### Exercise aim
Copy the lines exactly as they appear, starting with the first line of the records and ending with the line that contains "destruct (c_pc call) as [| | |observed".

═══ The data

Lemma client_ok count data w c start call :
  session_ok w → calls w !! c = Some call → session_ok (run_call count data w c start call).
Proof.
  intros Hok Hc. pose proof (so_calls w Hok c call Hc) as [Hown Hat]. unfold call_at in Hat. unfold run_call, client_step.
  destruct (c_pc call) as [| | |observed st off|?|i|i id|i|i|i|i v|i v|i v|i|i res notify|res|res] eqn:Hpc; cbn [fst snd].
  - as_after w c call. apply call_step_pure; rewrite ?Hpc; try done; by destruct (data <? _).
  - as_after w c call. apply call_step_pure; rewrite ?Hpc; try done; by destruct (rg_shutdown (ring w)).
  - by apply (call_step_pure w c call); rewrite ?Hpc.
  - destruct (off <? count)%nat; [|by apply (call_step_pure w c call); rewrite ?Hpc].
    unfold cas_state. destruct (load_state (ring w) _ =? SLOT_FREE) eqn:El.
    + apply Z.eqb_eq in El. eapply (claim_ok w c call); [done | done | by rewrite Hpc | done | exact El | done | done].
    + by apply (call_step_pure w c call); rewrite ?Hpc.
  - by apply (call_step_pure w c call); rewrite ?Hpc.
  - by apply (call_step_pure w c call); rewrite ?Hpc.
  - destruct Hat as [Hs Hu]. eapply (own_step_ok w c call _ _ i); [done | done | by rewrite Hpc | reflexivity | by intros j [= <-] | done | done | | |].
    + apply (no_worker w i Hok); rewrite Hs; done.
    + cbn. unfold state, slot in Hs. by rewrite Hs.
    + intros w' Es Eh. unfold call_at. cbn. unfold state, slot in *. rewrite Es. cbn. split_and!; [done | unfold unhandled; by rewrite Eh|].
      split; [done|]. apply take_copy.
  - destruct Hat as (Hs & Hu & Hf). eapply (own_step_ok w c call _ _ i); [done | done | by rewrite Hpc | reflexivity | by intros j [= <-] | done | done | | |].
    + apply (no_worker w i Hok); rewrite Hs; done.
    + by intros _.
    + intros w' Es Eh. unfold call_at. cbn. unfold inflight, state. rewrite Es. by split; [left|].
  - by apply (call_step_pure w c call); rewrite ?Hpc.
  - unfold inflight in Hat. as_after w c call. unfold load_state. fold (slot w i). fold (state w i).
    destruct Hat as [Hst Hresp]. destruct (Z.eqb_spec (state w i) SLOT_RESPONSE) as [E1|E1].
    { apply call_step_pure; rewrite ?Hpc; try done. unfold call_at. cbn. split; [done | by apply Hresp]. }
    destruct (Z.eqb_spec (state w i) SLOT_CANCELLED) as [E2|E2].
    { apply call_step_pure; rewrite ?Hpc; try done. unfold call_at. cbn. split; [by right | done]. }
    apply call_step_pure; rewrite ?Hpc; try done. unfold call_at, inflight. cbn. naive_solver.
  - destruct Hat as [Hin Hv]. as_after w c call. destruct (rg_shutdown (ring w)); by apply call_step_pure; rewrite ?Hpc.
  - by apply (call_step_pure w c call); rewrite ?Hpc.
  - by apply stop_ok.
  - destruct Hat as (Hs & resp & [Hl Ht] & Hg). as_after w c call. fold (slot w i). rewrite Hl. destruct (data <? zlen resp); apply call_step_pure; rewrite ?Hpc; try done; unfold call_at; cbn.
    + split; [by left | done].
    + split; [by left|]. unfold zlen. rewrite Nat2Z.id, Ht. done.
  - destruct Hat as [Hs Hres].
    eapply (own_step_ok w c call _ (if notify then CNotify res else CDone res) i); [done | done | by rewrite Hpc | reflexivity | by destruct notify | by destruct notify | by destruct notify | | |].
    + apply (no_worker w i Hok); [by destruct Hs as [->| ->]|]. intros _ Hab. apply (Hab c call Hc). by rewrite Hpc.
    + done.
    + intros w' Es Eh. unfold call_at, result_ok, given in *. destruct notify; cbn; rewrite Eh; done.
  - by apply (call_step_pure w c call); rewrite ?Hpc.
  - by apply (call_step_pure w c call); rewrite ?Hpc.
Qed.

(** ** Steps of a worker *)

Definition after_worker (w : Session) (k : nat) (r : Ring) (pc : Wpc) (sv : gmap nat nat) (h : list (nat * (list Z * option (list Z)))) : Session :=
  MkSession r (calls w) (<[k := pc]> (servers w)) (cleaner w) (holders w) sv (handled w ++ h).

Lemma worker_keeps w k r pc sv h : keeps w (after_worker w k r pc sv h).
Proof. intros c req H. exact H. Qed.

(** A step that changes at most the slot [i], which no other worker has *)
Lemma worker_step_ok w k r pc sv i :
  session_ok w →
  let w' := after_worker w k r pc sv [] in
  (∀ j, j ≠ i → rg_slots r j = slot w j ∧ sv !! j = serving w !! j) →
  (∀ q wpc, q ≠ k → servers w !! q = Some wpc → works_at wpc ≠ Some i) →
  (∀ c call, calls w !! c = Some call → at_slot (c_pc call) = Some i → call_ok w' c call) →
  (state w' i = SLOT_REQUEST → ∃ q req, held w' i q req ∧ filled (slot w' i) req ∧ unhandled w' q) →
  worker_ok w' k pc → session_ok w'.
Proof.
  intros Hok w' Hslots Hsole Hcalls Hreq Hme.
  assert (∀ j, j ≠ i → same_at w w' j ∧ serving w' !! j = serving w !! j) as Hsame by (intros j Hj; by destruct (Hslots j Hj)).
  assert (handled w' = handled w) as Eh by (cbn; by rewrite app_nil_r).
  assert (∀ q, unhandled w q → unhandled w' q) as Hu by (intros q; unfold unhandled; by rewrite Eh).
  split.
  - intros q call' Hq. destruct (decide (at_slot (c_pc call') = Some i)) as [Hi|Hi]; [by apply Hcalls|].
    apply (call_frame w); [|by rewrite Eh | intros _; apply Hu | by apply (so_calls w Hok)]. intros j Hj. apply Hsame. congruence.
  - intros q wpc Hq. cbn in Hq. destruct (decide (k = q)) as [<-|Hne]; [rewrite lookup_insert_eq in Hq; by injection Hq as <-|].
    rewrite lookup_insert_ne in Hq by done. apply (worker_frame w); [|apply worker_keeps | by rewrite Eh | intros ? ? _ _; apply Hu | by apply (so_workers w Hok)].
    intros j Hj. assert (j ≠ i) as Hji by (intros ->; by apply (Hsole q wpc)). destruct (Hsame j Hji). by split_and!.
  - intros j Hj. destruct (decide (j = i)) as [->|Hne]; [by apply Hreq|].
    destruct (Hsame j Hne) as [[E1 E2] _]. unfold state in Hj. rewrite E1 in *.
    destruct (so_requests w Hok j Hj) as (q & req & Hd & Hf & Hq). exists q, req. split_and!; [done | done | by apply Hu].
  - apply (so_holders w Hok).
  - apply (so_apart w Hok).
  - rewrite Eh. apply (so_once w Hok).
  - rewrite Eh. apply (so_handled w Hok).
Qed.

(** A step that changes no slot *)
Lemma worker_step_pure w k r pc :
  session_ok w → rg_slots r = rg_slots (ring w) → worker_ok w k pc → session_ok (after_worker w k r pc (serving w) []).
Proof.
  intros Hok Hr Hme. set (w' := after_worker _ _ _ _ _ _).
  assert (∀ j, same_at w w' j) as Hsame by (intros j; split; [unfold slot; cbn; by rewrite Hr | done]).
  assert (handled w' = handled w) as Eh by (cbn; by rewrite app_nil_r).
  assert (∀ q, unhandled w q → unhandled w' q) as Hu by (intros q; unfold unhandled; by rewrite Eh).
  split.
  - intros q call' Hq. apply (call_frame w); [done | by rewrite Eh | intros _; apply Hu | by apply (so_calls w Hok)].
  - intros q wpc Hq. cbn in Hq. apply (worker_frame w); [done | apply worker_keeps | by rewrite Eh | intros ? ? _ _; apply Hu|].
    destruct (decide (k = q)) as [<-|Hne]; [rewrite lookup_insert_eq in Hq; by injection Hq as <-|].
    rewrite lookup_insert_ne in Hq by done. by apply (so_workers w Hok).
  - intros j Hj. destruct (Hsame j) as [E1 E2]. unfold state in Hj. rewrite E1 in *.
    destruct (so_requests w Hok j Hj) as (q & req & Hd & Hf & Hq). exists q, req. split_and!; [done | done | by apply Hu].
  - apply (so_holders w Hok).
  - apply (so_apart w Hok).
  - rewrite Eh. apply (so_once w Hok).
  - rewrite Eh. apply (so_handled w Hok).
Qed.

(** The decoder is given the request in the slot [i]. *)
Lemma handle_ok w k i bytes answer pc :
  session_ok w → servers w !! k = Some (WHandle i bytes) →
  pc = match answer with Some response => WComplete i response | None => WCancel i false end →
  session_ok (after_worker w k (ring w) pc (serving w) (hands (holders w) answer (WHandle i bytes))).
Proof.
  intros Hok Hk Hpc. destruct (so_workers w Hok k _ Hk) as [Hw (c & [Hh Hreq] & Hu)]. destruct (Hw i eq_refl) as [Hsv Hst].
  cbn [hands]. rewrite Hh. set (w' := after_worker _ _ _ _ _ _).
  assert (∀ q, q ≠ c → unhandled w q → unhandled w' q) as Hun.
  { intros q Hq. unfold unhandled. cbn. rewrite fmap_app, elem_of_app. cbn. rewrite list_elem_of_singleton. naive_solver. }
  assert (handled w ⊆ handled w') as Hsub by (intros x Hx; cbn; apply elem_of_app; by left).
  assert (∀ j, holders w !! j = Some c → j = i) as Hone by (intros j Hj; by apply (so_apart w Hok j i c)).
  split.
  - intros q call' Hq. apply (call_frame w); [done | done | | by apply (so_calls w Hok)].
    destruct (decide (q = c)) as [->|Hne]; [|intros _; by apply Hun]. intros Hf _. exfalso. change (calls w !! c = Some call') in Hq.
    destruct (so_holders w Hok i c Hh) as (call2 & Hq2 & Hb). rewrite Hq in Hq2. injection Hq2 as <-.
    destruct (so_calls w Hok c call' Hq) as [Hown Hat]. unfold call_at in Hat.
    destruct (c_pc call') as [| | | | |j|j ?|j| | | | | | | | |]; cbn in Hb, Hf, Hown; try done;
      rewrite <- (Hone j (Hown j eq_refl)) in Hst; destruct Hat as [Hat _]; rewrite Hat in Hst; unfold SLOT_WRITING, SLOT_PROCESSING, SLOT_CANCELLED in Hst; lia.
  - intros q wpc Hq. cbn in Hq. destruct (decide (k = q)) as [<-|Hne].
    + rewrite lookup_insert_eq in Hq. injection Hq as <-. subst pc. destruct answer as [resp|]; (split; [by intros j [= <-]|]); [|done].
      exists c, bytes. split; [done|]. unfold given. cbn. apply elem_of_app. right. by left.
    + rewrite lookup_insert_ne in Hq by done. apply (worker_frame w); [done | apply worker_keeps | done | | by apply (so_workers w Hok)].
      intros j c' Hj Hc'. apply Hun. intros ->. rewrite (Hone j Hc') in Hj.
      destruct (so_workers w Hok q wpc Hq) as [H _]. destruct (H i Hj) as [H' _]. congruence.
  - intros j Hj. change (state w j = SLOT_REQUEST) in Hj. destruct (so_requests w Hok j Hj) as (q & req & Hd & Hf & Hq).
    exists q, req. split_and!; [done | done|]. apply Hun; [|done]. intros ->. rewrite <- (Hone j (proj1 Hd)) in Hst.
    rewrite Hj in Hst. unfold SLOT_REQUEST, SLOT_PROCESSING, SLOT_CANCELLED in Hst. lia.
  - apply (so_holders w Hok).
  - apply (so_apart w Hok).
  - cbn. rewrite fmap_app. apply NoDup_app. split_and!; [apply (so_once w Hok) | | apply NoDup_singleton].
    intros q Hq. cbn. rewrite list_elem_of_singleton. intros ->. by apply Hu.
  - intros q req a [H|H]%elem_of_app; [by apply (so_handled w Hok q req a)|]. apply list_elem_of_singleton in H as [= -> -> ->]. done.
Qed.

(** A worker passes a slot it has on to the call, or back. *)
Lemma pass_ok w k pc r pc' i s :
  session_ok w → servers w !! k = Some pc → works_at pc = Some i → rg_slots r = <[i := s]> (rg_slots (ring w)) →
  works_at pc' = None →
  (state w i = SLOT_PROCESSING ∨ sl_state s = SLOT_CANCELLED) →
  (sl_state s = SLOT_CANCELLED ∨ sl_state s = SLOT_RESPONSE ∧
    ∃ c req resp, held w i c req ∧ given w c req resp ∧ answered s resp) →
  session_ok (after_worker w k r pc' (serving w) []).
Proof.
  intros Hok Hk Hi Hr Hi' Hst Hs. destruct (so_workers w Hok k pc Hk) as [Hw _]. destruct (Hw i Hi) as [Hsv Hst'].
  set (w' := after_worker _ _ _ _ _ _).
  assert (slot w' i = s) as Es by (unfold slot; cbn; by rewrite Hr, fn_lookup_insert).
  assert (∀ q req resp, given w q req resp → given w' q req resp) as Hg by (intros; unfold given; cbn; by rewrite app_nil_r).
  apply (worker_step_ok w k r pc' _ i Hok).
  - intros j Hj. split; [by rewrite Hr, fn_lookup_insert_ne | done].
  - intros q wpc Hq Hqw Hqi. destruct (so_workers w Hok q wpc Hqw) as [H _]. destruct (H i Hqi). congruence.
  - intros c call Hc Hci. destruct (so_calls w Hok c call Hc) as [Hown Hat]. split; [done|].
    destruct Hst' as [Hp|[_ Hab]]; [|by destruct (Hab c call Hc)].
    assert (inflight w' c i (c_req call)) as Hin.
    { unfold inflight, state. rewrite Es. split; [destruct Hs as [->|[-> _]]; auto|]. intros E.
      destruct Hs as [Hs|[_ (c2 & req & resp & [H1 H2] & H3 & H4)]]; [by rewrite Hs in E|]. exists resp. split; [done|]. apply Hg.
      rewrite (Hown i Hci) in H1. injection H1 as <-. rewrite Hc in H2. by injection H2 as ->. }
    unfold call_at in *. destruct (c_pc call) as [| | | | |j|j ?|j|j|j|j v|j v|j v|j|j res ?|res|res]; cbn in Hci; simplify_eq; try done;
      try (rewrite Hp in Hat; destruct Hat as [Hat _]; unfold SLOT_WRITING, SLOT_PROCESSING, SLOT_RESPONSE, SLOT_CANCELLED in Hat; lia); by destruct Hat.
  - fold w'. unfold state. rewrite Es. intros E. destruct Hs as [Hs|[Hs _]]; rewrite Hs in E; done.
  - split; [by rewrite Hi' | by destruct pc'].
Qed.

══════

### Written reply
Lemma client_ok count data w c start call :
  session_ok w → calls w !! c = Some call → session_ok (run_call count data w c start call).
Proof.
  intros Hok Hc. pose proof (so_calls w Hok c call Hc) as [Hown Hat]. unfold call_at in Hat. unfold run_call, client_step.
  destruct (c_pc call) as [| | |observed st off|?|i|i id|i|i|i|i v|i v|i v|i|i res notify|res|res] eqn:Hpc; cbn [fst snd].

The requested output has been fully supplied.